6. Related institutions There are a lot of state institutions and non-governmental organizations that are involved in the education of deaf and hard-of-hearing children. First, there is the Ministry of Education and Science, which regulates the whole process. Then, there are the universities that train specialists to work with the pupils and young deaf children. Other important institutions are the special and mainstream schools, which play an important role in the structure of education of children with hearing loss. The Union of the Deaf in Bulgaria has an important function as well. Some of the centres for the rehabilitation of young deaf children are part of the union’s structure. One of these important centres has been running for 30 years now and is specialized in early intervention, and pre- and post-rehabilitation of cochlear implanted children. There are several active non-governmental organizations that work to meet deaf people needs. One of them is the parental organization Association of Parents of Hearing Impaired Children (http://www.ardusbg.com/) which has been in operation since 1992. Some of the aims and main areas of activity of the Association of Parents of Hearing Impaired Children are to protect and defend the interests of children with hearing loss and their families, to represent and protect the rights and interests of children with hearing loss and their families in public institutions and in the community, to cooperate for better social and personal realization of children with hearing loss, and to support and help hearing impaired children and their families. Another association is Friends of Children with Impaired Hearing (http://apdus.hit.bg/). This association is primarily active in projects related to art and creativity development in deaf children and youths.

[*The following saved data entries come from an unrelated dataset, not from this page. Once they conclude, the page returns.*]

(** The calls an observed status makes. *)
Definition observe_calls (status : MatrixRaftStatus) (membership : list MatrixRaftNodeId) (b : RuntimeBinding (list FsmHook)) : list FsmHook :=
  when (negb (rb_opened b)) HOpen
  ++ when (following b && (negb (now_following status) || moved status b)) (HStopFollowing (rb_term b) (default 0%N (rb_leader_id b)))
  ++ when (leading b && negb (bool_decide (ms_role status = Leader))) (HLeaderStop (rb_term b))
  ++ when (negb (leading b) && bool_decide (ms_role status = Leader)) (HLeaderStart (ms_term status))
  ++ when (now_following status && (negb (following b) || moved status b)) (HStartFollowing (ms_term status) (default 0%N (ms_leader_id status)))
  ++ when (negb (bool_decide (rb_membership b = [])) && negb (bool_decide (rb_membership b = membership)))
       (HConfigurationApplied (rb_membership b) membership).

Lemma observe_infallible status membership b :
  (observe_status status membership b).2
  = mkRuntimeBinding (rb_fsm b ++ observe_calls status membership b) true (Some (ms_role status)) (ms_term status) (ms_leader_id status) membership.
Proof.
  unfold observe_status, observe_calls. fold (now_following status). fold (moved status b).
  generalize (following b && (negb (now_following status) || moved status b)), (leading b && negb (bool_decide (ms_role status = Leader))),
    (negb (leading b) && bool_decide (ms_role status = Leader)), (now_following status && (negb (following b) || moved status b)).
  intros c1 c2 c3 c4. set (config := negb _ && negb _). clearbody config.
  unfold mbind, ST_bind. rewrite open_once_infallible, !call_if_infallible.
  destruct config; cbn; rewrite <- ?app_assoc, ?app_nil_r; done.
Qed.

Lemma not_leading_and_following (b : RuntimeBinding (list FsmHook)) : leading b = true -> following b = false.
Proof. unfold leading, following. intros H%bool_decide_eq_true. rewrite H. done. Qed.

Lemma observe_ok status membership b : binding_ok b -> binding_ok (observe_status status membership b).2.
Proof.
  intros [He Hr]. rewrite observe_infallible. split; [|done]. cbn [rb_fsm rb_opened].
  rewrite (expects_app _ _ _ He). unfold observe_calls, office, hook_all. rewrite !foldl_app.
  set (b' := mkRuntimeBinding _ _ _ _ _ _).
  assert (leading b' = bool_decide (ms_role status = Leader)) as Hl by (unfold leading; cbn; by destruct (ms_role status)).
  assert (following b' = now_following status) as Hf by (unfold following, now_following; cbn; by destruct (ms_role status)).
  pose proof (not_leading_and_following b) as Hx. pose proof (not_leading_and_following b') as Hx'. rewrite Hl, Hf in Hx' |- *.
  assert (moved status b = false -> rb_leader_id b = ms_leader_id status /\ rb_term b = ms_term status) as Hm.
  { unfold moved. intros H. apply orb_false_iff in H as [H1 H2]. apply negb_false_iff in H1, H2.
    apply bool_decide_eq_true in H1. apply N.eqb_eq in H2. done. }
  assert (rb_opened b = false -> leading b = false /\ following b = false) as Ho
    by (intros H; apply Hr in H; unfold leading, following; rewrite H; done).
  set (config := negb _ && negb _). clearbody config. cbn [rb_term rb_leader_id b'].
  clear He Hl Hf Hr. clearbody b'.
  destruct (rb_opened b), (leading b), (following b), (bool_decide (ms_role status = Leader)), (now_following status), (moved status b), config;
    try (discriminate (Hx eq_refl)); try (discriminate (Hx' eq_refl)); try (by destruct (Ho eq_refl));
    cbn; rewrite ?N.eqb_refl; cbn; try reflexivity; destruct (Hm eq_refl) as [-> ->]; reflexivity.
Qed.

Lemma open_ok b : binding_ok b -> binding_ok (binding_open b).2.
Proof.
  intros [He Hr]. unfold binding_open, mbind, ST_bind. rewrite open_once_infallible. cbn [gets snd].
  destruct b as [calls opened role term leader membership]. cbn in *. split; [|done]. cbn [rb_fsm].
  destruct opened; cbn; [by rewrite app_nil_r|]. rewrite (expects_app _ _ _ He). rewrite (Hr eq_refl). reflexivity.
Qed.
(* ===== verification/UniqueId.v ===== *)
(** * Packed unique ids

    [src/unique_id.rs]: an id is the member, a timestamp and a counter, packed in 64
    bits; the timestamp is read once, and allocation counts on from it. The theorem:
    ids are unpacked into what was packed, and never repeat. *)

From stdpp Require Import base numbers list.
From S2P Require Import Prelude Bytes.

Definition MATRIXRAFT_UNIQUE_ID_MEMBER_BITS : N := 16.
Definition MATRIXRAFT_UNIQUE_ID_TIMESTAMP_BITS : N := 40.
Definition MATRIXRAFT_UNIQUE_ID_COUNTER_BITS : N := 8.
Definition MATRIXRAFT_UNIQUE_ID_COUNTER_MASK : N := N.shiftl 1 MATRIXRAFT_UNIQUE_ID_COUNTER_BITS - 1.
Definition MATRIXRAFT_UNIQUE_ID_TIMESTAMP_MASK : N := N.shiftl 1 MATRIXRAFT_UNIQUE_ID_TIMESTAMP_BITS - 1.
Definition MATRIXRAFT_UNIQUE_ID_MEMBER_MASK : N := N.shiftl 1 MATRIXRAFT_UNIQUE_ID_MEMBER_BITS - 1.

Record UniqueIdGenerator := mkUniqueIdGenerator { uig_member_prefix : N; uig_timestamp_and_counter : N }.
#[export] Instance eta_UniqueIdGenerator : Settable UniqueIdGenerator :=
  fun g => mkUniqueIdGenerator (uig_member_prefix g) (uig_timestamp_and_counter g).

Record UniqueIdParts := mkUniqueIdParts { uip_member_id : N; uip_timestamp_millis : N; uip_counter : N }.

(** [<<] on a [u64] drops what leaves the word. *)
Definition shl (value bits : N) : N := (N.shiftl value bits `mod` u64_modulus)%N.

Definition low_bits (value bits : N) : N := if (64 <=? bits)%N then value else N.land value (shl 1 bits - 1).

Definition generator_new (member_id time_millis : N) : UniqueIdGenerator :=
  mkUniqueIdGenerator
    (shl (N.land member_id MATRIXRAFT_UNIQUE_ID_MEMBER_MASK) (MATRIXRAFT_UNIQUE_ID_TIMESTAMP_BITS + MATRIXRAFT_UNIQUE_ID_COUNTER_BITS))
    (shl (N.land time_millis MATRIXRAFT_UNIQUE_ID_TIMESTAMP_MASK) MATRIXRAFT_UNIQUE_ID_COUNTER_BITS).

Definition next_id (g : UniqueIdGenerator) : N * UniqueIdGenerator :=
  let timestamp_and_counter := (uig_timestamp_and_counter g +w 1)%N in
  (N.lor (uig_member_prefix g) (low_bits timestamp_and_counter (MATRIXRAFT_UNIQUE_ID_TIMESTAMP_BITS + MATRIXRAFT_UNIQUE_ID_COUNTER_BITS)),
   g <| uig_timestamp_and_counter := timestamp_and_counter |>).

Definition decode_id (id : N) : UniqueIdParts :=
  mkUniqueIdParts
    (N.land (N.shiftr id (MATRIXRAFT_UNIQUE_ID_TIMESTAMP_BITS + MATRIXRAFT_UNIQUE_ID_COUNTER_BITS)) MATRIXRAFT_UNIQUE_ID_MEMBER_MASK)
    (N.land (N.shiftr id MATRIXRAFT_UNIQUE_ID_COUNTER_BITS) MATRIXRAFT_UNIQUE_ID_TIMESTAMP_MASK)
    (N.land id MATRIXRAFT_UNIQUE_ID_COUNTER_MASK).

(** The id of the [n]-th call, from one. *)
Fixpoint after_calls (n : nat) (g : UniqueIdGenerator) : UniqueIdGenerator :=
  match n with O => g | S n => after_calls n (next_id g).2 end.
Definition nth_id (n : nat) (g : UniqueIdGenerator) : N := (next_id (after_calls n g)).1.

Example first_id : decode_id (nth_id 0 (generator_new 7 1000)) = mkUniqueIdParts 7 1000 1.
Proof. vm_compute. reflexivity. Qed.

(** ** Masks and shifts as arithmetic *)

Definition two48 : N := 281474976710656.

Lemma land_mask v bits : N.land v (N.shiftl 1 bits - 1) = (v `mod` 2 ^ bits)%N.
Proof. rewrite N.shiftl_1_l, <- N.pred_sub, <- N.ones_equiv. apply N.land_ones. Qed.

Lemma shl_small v bits : (v * 2 ^ bits < u64_modulus)%N -> shl v bits = (v * 2 ^ bits)%N.
Proof. intros H. unfold shl. rewrite N.shiftl_mul_pow2. by apply N.mod_small. Qed.

Lemma generator_new_fields member time :
  uig_member_prefix (generator_new member time) = N.shiftl (member `mod` 65536) 48
  /\ uig_timestamp_and_counter (generator_new member time) = ((time `mod` 2 ^ 40) * 256)%N.
Proof.
  unfold generator_new, MATRIXRAFT_UNIQUE_ID_MEMBER_MASK, MATRIXRAFT_UNIQUE_ID_TIMESTAMP_MASK. cbn [uig_member_prefix uig_timestamp_and_counter].
  rewrite !land_mask. change (2 ^ MATRIXRAFT_UNIQUE_ID_MEMBER_BITS)%N with 65536%N. change (2 ^ MATRIXRAFT_UNIQUE_ID_TIMESTAMP_BITS)%N with (2 ^ 40)%N.
  assert (member `mod` 65536 < 65536)%N as Hm by (by apply N.mod_lt). assert (time `mod` 2 ^ 40 < 2 ^ 40)%N as Ht by (by apply N.mod_lt).
  change (2 ^ 40)%N with 1099511627776%N in *. generalize dependent (member `mod` 65536)%N. generalize dependent (time `mod` 1099511627776)%N.
  intros t Ht m Hm. rewrite N.shiftl_mul_pow2. split; rewrite shl_small; try reflexivity; unfold u64_modulus.
  - change (2 ^ _)%N with 281474976710656%N. lia.
  - change (2 ^ _)%N with 256%N. lia.
Qed.

Lemma after_calls_fields n g : (uig_timestamp_and_counter g + N.of_nat n < u64_modulus)%N ->
  uig_member_prefix (after_calls n g) = uig_member_prefix g
  /\ uig_timestamp_and_counter (after_calls n g) = (uig_timestamp_and_counter g + N.of_nat n)%N.
Proof.
  revert g. induction n as [|n IH]; intros g Hg; [split; [done|cbn; lia]|]. cbn [after_calls].
  assert (uig_timestamp_and_counter (next_id g).2 = (uig_timestamp_and_counter g + 1)%N) as E.
  { cbn. apply wrapping_add_small. unfold u64_max, u64_modulus in *. lia. }
  destruct (IH (next_id g).2) as [H1 H2]; [rewrite E; lia|]. rewrite H1, H2, E. split; [done|lia].
Qed.

(** The ids of a generator, until its counter has run through. *)
Lemma nth_id_value member time n : (N.of_nat n < two48)%N ->
  nth_id n (generator_new member time)
  = ((member `mod` 65536) * two48 + ((time `mod` 2 ^ 40) * 256 + N.of_nat n + 1) `mod` two48)%N.
Proof.
  intros Hn. destruct (generator_new_fields member time) as [Hp Ht]. unfold nth_id, next_id. cbn [fst].
  assert (time `mod` 2 ^ 40 < 2 ^ 40)%N as Hlt by (by apply N.mod_lt). change (2 ^ 40)%N with 1099511627776%N in *. unfold two48 in *.
  destruct (after_calls_fields n (generator_new member time)) as [H1 H2]; [rewrite Ht; unfold u64_modulus; lia|].
  rewrite H1, H2, Hp, Ht, wrapping_add_small by (unfold u64_max; lia).
  set (x := (time `mod` 1099511627776 * 256 + N.of_nat n + 1)%N). clearbody x.
  change (low_bits x (MATRIXRAFT_UNIQUE_ID_TIMESTAMP_BITS + MATRIXRAFT_UNIQUE_ID_COUNTER_BITS)) with (N.land x (N.shiftl 1 48 - 1)).
  rewrite land_mask, lor_shiftl_add by (by apply N.mod_lt). reflexivity.
Qed.

Lemma decode_value m x : (m < 65536)%N -> (x < two48)%N ->
  decode_id (m * two48 + x) = mkUniqueIdParts m (x / 256) (x `mod` 256).
Proof.
  intros Hm Hx. unfold decode_id, MATRIXRAFT_UNIQUE_ID_MEMBER_MASK, MATRIXRAFT_UNIQUE_ID_TIMESTAMP_MASK, MATRIXRAFT_UNIQUE_ID_COUNTER_MASK.
  rewrite !land_mask, !N.shiftr_div_pow2. unfold two48 in *.
  change (2 ^ (MATRIXRAFT_UNIQUE_ID_TIMESTAMP_BITS + MATRIXRAFT_UNIQUE_ID_COUNTER_BITS))%N with 281474976710656%N.
  change (2 ^ MATRIXRAFT_UNIQUE_ID_MEMBER_BITS)%N with 65536%N. change (2 ^ MATRIXRAFT_UNIQUE_ID_COUNTER_BITS)%N with 256%N.
  change (2 ^ MATRIXRAFT_UNIQUE_ID_TIMESTAMP_BITS)%N with 1099511627776%N.
  assert ((m * 281474976710656 + x) / 281474976710656 = m)%N as -> by (symmetry; apply (N.div_unique _ _ m x); lia).
  assert (m * 281474976710656 + x = x + (m * 1099511627776) * 256)%N as E by lia. f_equal.
  - by apply N.mod_small.
  - rewrite E, N.div_add by done. rewrite N.Div0.mod_add. apply N.mod_small. apply N.Div0.div_lt_upper_bound. lia.
  - by rewrite E, N.Div0.mod_add.
Qed.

The Deafvision Association is also very active when it comes to solving young deaf people’s problems. The Alliance for Vision of Young Hearing-impaired People is an organization based in Sofia. It is a non-profit organization for deaf children, youths, parents, teachers and followers. The activities are as follows: organizing, supporting and developing the process of socialization and integration of young people and children with hearing loss; care and support for socialization in all aspects; problem solving for young people and children with hearing loss; rendering assistance in training and educational programmes in vocational guidance and implementation; helping gifted and talented young people and children with hearing loss in their personal development; providing individual and group advisory; assisting young people and children with hearing loss; and representation and protection of special needs and interests before the members of the society and the state. Some deaf pupils go on to university to continue their education. It is difficult because they do not obtain special assistance or support from the government or the university to help them understand the contents of the lectures. Moreover, they are taught and evaluated in the same way as their hearing peers. Friends, relatives or siblings often accompany the deaf university student to interpret the lecture or the practical training course they attend in Sign Language or to take written notes for them. Children with hearing loss have great potential for further development and education, which must be taken into consideration when planning teaching strategies, laws, projects, curricula and documentation for deaf and hard-of-hearing pupils.